(Dataset extract Opens)

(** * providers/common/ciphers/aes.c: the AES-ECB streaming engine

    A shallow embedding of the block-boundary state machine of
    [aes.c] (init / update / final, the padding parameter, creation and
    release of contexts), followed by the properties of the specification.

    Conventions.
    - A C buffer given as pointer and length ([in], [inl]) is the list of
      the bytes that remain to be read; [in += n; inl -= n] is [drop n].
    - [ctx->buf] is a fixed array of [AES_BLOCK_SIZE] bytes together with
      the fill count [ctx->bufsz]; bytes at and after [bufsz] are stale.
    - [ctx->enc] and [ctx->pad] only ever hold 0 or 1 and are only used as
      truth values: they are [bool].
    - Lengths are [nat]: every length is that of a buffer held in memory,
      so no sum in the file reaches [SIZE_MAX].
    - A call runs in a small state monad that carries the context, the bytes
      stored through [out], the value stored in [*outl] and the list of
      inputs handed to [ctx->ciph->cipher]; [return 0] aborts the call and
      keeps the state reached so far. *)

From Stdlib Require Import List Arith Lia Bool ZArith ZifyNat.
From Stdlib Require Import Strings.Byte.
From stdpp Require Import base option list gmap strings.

(Dataset extract Closes)
(Dataset extract Opens)

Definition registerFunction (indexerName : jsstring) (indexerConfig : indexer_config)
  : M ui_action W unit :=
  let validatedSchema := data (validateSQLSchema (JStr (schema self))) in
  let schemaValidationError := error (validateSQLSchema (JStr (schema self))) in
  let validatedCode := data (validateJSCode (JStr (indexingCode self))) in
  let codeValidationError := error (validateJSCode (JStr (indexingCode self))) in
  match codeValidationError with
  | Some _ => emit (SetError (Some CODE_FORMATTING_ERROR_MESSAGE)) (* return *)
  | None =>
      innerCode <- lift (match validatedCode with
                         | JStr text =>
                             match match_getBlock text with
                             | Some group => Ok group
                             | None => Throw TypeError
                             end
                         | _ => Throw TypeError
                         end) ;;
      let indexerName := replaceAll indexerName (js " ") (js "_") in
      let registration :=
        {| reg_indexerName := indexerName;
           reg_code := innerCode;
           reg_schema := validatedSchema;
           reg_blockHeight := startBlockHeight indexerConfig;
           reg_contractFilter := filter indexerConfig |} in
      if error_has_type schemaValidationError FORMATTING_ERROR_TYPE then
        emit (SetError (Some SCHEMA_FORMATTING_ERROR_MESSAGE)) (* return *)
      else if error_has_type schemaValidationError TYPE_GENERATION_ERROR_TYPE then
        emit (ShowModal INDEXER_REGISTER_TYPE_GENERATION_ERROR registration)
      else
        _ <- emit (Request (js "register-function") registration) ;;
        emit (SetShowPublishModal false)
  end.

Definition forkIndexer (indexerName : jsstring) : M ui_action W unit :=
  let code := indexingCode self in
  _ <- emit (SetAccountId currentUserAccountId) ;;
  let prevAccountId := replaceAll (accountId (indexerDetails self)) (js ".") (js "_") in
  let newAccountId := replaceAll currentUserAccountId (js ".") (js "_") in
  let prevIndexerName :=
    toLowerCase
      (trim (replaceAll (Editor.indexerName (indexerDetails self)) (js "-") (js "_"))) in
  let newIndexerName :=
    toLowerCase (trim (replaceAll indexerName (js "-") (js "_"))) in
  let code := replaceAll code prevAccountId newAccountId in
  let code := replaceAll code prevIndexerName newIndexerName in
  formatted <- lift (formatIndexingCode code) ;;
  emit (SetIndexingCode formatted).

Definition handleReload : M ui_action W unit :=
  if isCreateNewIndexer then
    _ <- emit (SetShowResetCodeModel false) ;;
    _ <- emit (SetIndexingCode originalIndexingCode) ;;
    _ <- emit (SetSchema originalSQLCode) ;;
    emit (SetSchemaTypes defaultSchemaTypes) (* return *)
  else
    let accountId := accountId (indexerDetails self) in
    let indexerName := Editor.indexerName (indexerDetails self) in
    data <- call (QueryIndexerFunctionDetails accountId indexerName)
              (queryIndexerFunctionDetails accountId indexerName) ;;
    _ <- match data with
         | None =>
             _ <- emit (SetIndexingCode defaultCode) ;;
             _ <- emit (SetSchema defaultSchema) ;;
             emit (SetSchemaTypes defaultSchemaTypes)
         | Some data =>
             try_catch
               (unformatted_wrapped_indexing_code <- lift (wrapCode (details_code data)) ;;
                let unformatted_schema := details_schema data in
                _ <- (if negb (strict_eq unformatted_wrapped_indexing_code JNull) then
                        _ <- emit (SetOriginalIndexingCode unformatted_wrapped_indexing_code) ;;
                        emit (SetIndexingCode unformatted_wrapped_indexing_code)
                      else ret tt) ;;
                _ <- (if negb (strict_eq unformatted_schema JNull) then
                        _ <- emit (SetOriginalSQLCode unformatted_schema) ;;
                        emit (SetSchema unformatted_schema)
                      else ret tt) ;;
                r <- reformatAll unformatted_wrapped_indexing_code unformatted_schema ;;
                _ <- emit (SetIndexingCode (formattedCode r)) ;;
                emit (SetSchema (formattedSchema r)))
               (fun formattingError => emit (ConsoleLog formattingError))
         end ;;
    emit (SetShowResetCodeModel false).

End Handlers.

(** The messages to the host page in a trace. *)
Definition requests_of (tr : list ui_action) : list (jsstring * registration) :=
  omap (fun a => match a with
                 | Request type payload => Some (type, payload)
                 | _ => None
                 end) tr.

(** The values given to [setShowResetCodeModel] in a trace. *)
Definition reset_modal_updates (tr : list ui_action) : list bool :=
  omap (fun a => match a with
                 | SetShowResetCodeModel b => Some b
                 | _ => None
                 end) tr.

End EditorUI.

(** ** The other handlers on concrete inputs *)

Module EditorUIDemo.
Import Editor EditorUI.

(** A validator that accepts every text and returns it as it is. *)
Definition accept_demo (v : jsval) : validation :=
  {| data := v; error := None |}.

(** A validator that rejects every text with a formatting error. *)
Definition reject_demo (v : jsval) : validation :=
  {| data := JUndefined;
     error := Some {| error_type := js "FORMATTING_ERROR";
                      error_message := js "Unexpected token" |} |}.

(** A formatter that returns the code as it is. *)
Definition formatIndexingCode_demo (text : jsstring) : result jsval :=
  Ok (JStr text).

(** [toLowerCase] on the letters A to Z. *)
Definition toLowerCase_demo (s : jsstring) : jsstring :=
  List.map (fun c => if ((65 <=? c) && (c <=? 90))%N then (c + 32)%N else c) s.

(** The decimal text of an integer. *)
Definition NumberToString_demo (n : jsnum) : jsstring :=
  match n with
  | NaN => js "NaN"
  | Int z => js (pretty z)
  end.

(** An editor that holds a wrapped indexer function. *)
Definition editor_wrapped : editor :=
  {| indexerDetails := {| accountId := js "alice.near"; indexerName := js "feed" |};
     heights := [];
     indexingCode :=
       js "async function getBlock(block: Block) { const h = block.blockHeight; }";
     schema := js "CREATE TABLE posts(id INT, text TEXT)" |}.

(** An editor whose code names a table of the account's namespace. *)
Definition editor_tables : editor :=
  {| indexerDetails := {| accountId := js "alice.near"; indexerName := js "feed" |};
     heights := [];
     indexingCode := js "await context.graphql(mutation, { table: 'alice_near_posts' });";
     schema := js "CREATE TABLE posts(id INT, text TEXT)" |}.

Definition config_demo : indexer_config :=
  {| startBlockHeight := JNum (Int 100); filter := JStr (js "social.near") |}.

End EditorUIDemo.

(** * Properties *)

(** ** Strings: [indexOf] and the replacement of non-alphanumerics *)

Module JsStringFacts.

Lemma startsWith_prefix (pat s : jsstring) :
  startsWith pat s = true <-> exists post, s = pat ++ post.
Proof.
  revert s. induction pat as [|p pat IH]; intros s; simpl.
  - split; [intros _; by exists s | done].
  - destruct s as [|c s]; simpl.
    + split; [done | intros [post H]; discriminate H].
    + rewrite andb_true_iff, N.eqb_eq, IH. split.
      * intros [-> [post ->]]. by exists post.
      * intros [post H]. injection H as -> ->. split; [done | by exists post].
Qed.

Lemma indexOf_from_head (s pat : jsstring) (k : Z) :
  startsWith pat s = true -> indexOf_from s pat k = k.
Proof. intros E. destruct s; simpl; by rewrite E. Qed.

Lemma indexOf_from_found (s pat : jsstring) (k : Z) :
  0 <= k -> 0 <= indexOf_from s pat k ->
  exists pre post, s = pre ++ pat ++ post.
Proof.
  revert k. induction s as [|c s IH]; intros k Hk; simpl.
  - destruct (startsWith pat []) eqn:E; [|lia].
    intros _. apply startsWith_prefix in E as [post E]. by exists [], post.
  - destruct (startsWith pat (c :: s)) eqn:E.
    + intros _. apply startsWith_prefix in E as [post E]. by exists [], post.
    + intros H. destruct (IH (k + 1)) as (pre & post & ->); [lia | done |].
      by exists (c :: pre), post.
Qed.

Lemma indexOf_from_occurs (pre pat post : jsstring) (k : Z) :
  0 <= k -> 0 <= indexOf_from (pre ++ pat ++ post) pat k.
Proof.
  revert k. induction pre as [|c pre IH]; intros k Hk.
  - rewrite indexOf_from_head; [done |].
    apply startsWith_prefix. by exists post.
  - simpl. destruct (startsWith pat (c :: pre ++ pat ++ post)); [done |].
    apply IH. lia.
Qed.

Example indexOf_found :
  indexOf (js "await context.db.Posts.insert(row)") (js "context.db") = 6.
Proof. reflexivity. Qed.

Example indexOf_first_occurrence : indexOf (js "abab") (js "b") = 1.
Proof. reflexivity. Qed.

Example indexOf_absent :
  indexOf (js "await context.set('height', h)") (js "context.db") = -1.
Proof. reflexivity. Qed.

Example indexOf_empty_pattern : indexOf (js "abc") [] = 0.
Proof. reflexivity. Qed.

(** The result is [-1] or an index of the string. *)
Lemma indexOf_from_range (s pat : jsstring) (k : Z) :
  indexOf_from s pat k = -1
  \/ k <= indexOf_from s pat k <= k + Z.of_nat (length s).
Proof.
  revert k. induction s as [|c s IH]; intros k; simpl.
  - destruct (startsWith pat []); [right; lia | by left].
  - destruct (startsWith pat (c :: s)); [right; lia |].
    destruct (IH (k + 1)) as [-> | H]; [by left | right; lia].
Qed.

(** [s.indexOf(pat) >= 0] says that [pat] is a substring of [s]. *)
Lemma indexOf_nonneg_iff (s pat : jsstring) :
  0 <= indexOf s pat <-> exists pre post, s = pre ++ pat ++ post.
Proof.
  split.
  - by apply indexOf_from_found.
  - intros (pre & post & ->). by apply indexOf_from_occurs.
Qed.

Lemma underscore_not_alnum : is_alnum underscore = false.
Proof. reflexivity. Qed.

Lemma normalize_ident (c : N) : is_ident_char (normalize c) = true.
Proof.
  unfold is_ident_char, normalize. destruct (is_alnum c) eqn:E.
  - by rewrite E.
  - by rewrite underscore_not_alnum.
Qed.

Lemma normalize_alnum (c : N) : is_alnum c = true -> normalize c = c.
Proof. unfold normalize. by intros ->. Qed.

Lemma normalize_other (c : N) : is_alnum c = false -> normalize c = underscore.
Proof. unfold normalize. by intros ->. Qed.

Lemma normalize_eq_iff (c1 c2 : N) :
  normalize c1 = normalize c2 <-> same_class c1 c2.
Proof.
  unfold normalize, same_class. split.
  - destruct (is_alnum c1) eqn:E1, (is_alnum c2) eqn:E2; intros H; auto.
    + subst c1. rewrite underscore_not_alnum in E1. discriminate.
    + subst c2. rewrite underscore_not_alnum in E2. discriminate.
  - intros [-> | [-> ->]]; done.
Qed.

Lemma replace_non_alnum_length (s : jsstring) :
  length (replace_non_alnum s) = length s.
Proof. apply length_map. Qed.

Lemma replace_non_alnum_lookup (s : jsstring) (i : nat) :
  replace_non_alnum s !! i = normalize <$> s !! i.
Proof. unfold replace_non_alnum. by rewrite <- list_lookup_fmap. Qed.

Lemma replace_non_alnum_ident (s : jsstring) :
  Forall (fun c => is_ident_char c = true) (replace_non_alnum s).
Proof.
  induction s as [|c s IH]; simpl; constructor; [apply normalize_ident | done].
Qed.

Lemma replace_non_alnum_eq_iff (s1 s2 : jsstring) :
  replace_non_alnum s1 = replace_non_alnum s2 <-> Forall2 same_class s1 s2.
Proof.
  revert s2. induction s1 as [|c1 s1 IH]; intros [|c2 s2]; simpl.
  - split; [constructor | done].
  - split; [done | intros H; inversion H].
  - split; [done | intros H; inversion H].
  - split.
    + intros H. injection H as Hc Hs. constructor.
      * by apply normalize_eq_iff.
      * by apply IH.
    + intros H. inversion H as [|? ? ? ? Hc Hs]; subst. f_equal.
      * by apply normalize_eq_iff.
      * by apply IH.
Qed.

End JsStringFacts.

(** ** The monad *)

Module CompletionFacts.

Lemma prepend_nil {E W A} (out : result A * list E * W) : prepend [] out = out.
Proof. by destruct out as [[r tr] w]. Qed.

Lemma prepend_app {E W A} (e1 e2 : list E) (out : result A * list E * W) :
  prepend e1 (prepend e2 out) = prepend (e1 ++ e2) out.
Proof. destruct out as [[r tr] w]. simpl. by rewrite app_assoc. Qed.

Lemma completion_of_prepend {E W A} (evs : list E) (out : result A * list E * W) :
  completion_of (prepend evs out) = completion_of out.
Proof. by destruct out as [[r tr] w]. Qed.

(Dataset extract Closes)

● Exercise objective
Your task is to restate, word for word, only those lines above that fall between the line holding "- Lengths are" and the line holding "keeps the state reached so far. *)", inclusive.

● Written answer
    - Lengths are [nat]: every length is that of a buffer held in memory,
      so no sum in the file reaches [SIZE_MAX].
    - A call runs in a small state monad that carries the context, the bytes
      stored through [out], the value stored in [*outl] and the list of
      inputs handed to [ctx->ciph->cipher]; [return 0] aborts the call and
      keeps the state reached so far. *)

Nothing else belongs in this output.